____ EXERCISE DATA

(* ===== verification/Webhook.v ===== *)
(** * The validating webhook ([api/v1alpha1/edgedeployment_webhook.go])

    Which deployments the operator admits, and what it tells the user about
    the others. *)
From S2P Require Import Prelude K8s V1alpha1.
From Stdlib Require Import Ascii.
Import v1alpha1.

Definition containersMsg (container : Container) (field : string) : string :=
  "containers[" +:+ container_Name container +:+ "]." +:+ field.

Definition envMsg (container : Container) (envVar : EnvVar) (field : string) : string :=
  "containers[" +:+ container_Name container +:+ "].env[" +:+ env_Name envVar +:+ "].ValueFrom." +:+ field.

Definition newline : string := String (ascii_of_nat 10) EmptyString.

Definition collision (container : Container) : error :=
  ErrorString ("name collisions for containers within the same pod spec are not supported." +:+ newline +:+
    "container name: '" +:+ container_Name container +:+ "' has been reused").

(** [if c { notValidPaths = append(notValidPaths, msg) }] *)
Definition path_if (c : bool) (msg : string) : list string := if c then [msg] else [].

Definition env_paths (container : Container) (envVar : EnvVar) : list string :=
  match ValueFrom envVar with
  | None => []
  | Some source =>
      match FieldRef source, ResourceFieldRef source with
      | Some _, _ => [envMsg container envVar "fieldRef"]
      | None, Some _ => [envMsg container envVar "resourceFieldRef"]
      | None, None => []
      end
  end.

Definition set {A} (p : option A) : bool := match p with Some _ => true | None => false end.

(** The paths that one iteration over the containers adds. *)
Definition container_paths (c : Container) : list string :=
  path_if (set (Lifecycle c)) (containersMsg c "lifecycle") ++
  path_if (set (LivenessProbe c)) (containersMsg c "livenessProbe") ++
  path_if (set (ReadinessProbe c)) (containersMsg c "readinessProbe") ++
  path_if (set (StartupProbe c)) (containersMsg c "startupProbe") ++
  path_if (negb (Nat.eqb (length (VolumeDevices c)) 0)) (containersMsg c "volumeDevices") ++
  path_if (negb (Nat.eqb (size (Limits c)) 0)) (containersMsg c "resources.limits") ++
  path_if (negb (Nat.eqb (size (Requests c)) 0)) (containersMsg c "resources.requests") ++
  concat (env_paths c <$> Env c).

Fixpoint validate_containers (containers : list Container) (containersNames : gset string)
    (notValidPaths : list string) : result (list string) :=
  match containers with
  | [] => Ok notValidPaths
  | container :: containers =>
      let notValidPaths := notValidPaths ++ container_paths container in
      if decide (container_Name container ∈ containersNames) then Err (collision container)
      else validate_containers containers ({[ container_Name container ]} ∪ containersNames) notValidPaths
  end.

Definition volume_paths (volume : Volume) : list string :=
  path_if (negb (set (HostPath volume))) ("volumes[" +:+ volume_Name volume +:+ "]").

Definition not_supported (paths : list string) : error :=
  ErrorString ("the following paths in podSpec are not supported and should be removed: "
               +:+ String.concat "," paths).

Definition validate (r : EdgeDeployment) : option error :=
  let podSpec := EdgeDeploymentSpec_Pod (EdgeDeployment_Spec r) in
  match validate_containers (allContainers podSpec) ∅ [] with
  | Err e => Some e
  | Ok notValidPaths =>
      let notValidPaths := notValidPaths ++ concat (volume_paths <$> Volumes podSpec) in
      if Nat.eqb (length notValidPaths) 0 then None else Some (not_supported notValidPaths)
  end.

Definition ValidateCreate (r : EdgeDeployment) : option error := validate r.
Definition ValidateUpdate (r : EdgeDeployment) : option error := validate r.
Definition ValidateDelete (r : EdgeDeployment) : option error := None.

(** ** Theorems *)

(** What a container may use. *)
Definition env_supported (e : EnvVar) : Prop :=
  ∀ source, ValueFrom e = Some source → FieldRef source = None ∧ ResourceFieldRef source = None.

Record supported (c : Container) : Prop := {
  no_lifecycle : Lifecycle c = None;
  no_liveness : LivenessProbe c = None;
  no_readiness : ReadinessProbe c = None;
  no_startup : StartupProbe c = None;
  no_devices : VolumeDevices c = [];
  no_limits : Limits c = ∅;
  no_requests : Requests c = ∅;
  envs_supported : Forall env_supported (Env c);
}.

Lemma path_if_nil c msg : path_if c msg = [] ↔ c = false.
Proof. by destruct c. Qed.

Lemma set_false {A} (p : option A) : set p = false ↔ p = None.
Proof. by destruct p. Qed.

Lemma concat_nil {A B} (f : A → list B) xs : concat (f <$> xs) = [] ↔ Forall (λ x, f x = []) xs.
Proof.
  induction xs as [|x xs IH]; csimpl; [by rewrite Forall_nil|].
  rewrite Forall_cons, <- IH. split; [apply app_eq_nil|intros [-> ->]; done].
Qed.

Lemma env_paths_nil c e : env_paths c e = [] ↔ env_supported e.
Proof.
  unfold env_paths, env_supported. destruct (ValueFrom e) as [s|]; [|by split].
  split.
  - intros H s' [= <-]. by destruct (FieldRef s), (ResourceFieldRef s).
  - intros H. by destruct (H s eq_refl) as [-> ->].
Qed.

Lemma container_paths_nil c : container_paths c = [] ↔ supported c.
Proof.
  unfold container_paths. rewrite !app_nil, !path_if_nil, !set_false, !negb_false_iff, !Nat.eqb_eq, concat_nil.
  setoid_rewrite env_paths_nil. rewrite !map_size_empty_iff, length_zero_iff_nil.
  split; [intros (?&?&?&?&?&?&?&?); by split|intros []; by split_and!].
Qed.

Lemma validate_containers_ok cs names acc :
  NoDup (container_Name <$> cs) → (∀ c, c ∈ cs → container_Name c ∉ names) →
  validate_containers cs names acc = Ok (acc ++ concat (container_paths <$> cs)).
Proof.
  revert names acc; induction cs as [|c cs IH]; intros names acc; csimpl; [by rewrite app_nil_r|].
  intros [Hc Hnd]%NoDup_cons Hn. rewrite decide_False by (apply Hn; left). rewrite IH; [by rewrite app_assoc|done|].
  intros c' Hc'. rewrite elem_of_union, elem_of_singleton. intros [E|E].
  - apply Hc. rewrite <- E. by apply list_elem_of_fmap_2.
  - by apply (Hn c'); [right|].
Qed.

Lemma validate_containers_collision pre c post names acc :
  NoDup (container_Name <$> pre) → (∀ c, c ∈ pre → container_Name c ∉ names) →
  container_Name c ∈ names ∨ container_Name c ∈ container_Name <$> pre →
  validate_containers (pre ++ c :: post) names acc = Err (collision c).
Proof.
  revert names acc; induction pre as [|p pre IH]; intros names acc; csimpl.
  - intros _ _ [Hc|[]%elem_of_nil]. by rewrite decide_True.
  - intros [Hp Hnd]%NoDup_cons Hn Hc. rewrite decide_False by (apply Hn; left). apply IH; [done| |].
    + intros c' Hc'. rewrite elem_of_union, elem_of_singleton. intros [E|E].
      * apply Hp. rewrite <- E. by apply list_elem_of_fmap_2.
      * by apply (Hn c'); [right|].
    + rewrite elem_of_cons in Hc. set_solver.
Qed.

(** A list without repetition, or its first repeated element. *)
Lemma first_repeated (cs : list Container) :
  NoDup (container_Name <$> cs) ∨
  ∃ pre c post, cs = pre ++ c :: post ∧ NoDup (container_Name <$> pre) ∧
    container_Name c ∈ container_Name <$> pre.
Proof.
  induction cs as [|c cs IH] using rev_ind; [left; constructor|].
  destruct IH as [H|(pre & x & post & -> & H & Hx)].
  - destruct (decide (container_Name c ∈ container_Name <$> cs)) as [Hc|Hc].
    + right. by exists cs, c, [].
    + left. rewrite fmap_app. apply NoDup_app. split_and!; [done| |apply NoDup_singleton].
      intros x Hx. csimpl. intros ->%list_elem_of_singleton. done.
  - right. exists pre, x, (post ++ [c]). by rewrite <- app_assoc.
Qed.

Section deployment.
Variable r : EdgeDeployment.
Let podSpec := EdgeDeploymentSpec_Pod (EdgeDeployment_Spec r).
Let containers := allContainers podSpec.

Definition rejected_paths : list string :=
  concat (container_paths <$> containers) ++ concat (volume_paths <$> Volumes podSpec).

Lemma rejected_paths_nil :
  rejected_paths = [] ↔ Forall supported containers ∧ Forall (λ v, HostPath v ≠ None) (Volumes podSpec).
Proof.
  unfold rejected_paths. rewrite app_nil, !concat_nil. setoid_rewrite container_paths_nil.
  assert (∀ v, volume_paths v = [] ↔ HostPath v ≠ None) as Hv.
  { intros v. unfold volume_paths. rewrite path_if_nil, negb_false_iff. by destruct (HostPath v). }
  by setoid_rewrite Hv.
Qed.

Lemma validate_distinct :
  NoDup (container_Name <$> containers) →
  validate r = match rejected_paths with [] => None | paths => Some (not_supported paths) end.
Proof.
  intros H. unfold validate. rewrite validate_containers_ok by set_solver. unfold rejected_paths, containers, podSpec. simpl.
  by destruct (_ ++ _).
Qed.

(** C32: The webhook admits exactly the deployments whose containers, the initial
    ones included, have distinct names and use no lifecycle hook, probe, volume
    device, resource limit or request and no environment variable taken from a
    field or a resource, and whose volumes are all host paths; creation and
    update are judged alike, and every deletion is admitted. *)
Theorem validate_accepts :
  (ValidateCreate r = None ↔
     NoDup (container_Name <$> containers) ∧ Forall supported containers ∧
     Forall (λ v, HostPath v ≠ None) (Volumes podSpec)) ∧
  ValidateUpdate r = ValidateCreate r ∧ ValidateDelete r = None.
Proof.
  split; [|done]. unfold ValidateCreate. rewrite <- rejected_paths_nil. split.
  - destruct (first_repeated containers) as [H|(pre & c & post & Hcs & Hnd & Hc)].
    + rewrite validate_distinct by done. by destruct rejected_paths.
    + unfold validate. fold podSpec containers. rewrite Hcs.
      rewrite validate_containers_collision by set_solver. done.
  - intros [H1 H2]. rewrite validate_distinct by done. by rewrite H2.
Qed.

(** What the webhook says of the others: a repeated container name is reported
    first, naming the first container that repeats one, and hides every other
    complaint; with distinct names the report lists every unsupported path,
    container by container and then volume by volume, separated by commas. *)
Theorem validate_reports :
  (∀ pre c post, containers = pre ++ c :: post → NoDup (container_Name <$> pre) →
     container_Name c ∈ container_Name <$> pre → validate r = Some (collision c)) ∧
  (NoDup (container_Name <$> containers) → rejected_paths ≠ [] →
     validate r = Some (not_supported rejected_paths)).
Proof.
  split.
  - intros pre c post Hcs Hnd Hc. unfold validate. fold podSpec containers. rewrite Hcs.
    rewrite validate_containers_collision by set_solver. done.
  - intros H Hne. rewrite validate_distinct by done. by destruct rejected_paths.
Qed.
End deployment.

________

YOUR TASK ▸ Beginning at the first line of the records, give again each line exactly as written, ending with the line that contains "From S2P Require Import Prelude K8s V1alpha1.".

OUTPUT FOR THIS TASK ▸
(* ===== verification/Webhook.v ===== *)
(** * The validating webhook ([api/v1alpha1/edgedeployment_webhook.go])

    Which deployments the operator admits, and what it tells the user about
    the others. *)
From S2P Require Import Prelude K8s V1alpha1.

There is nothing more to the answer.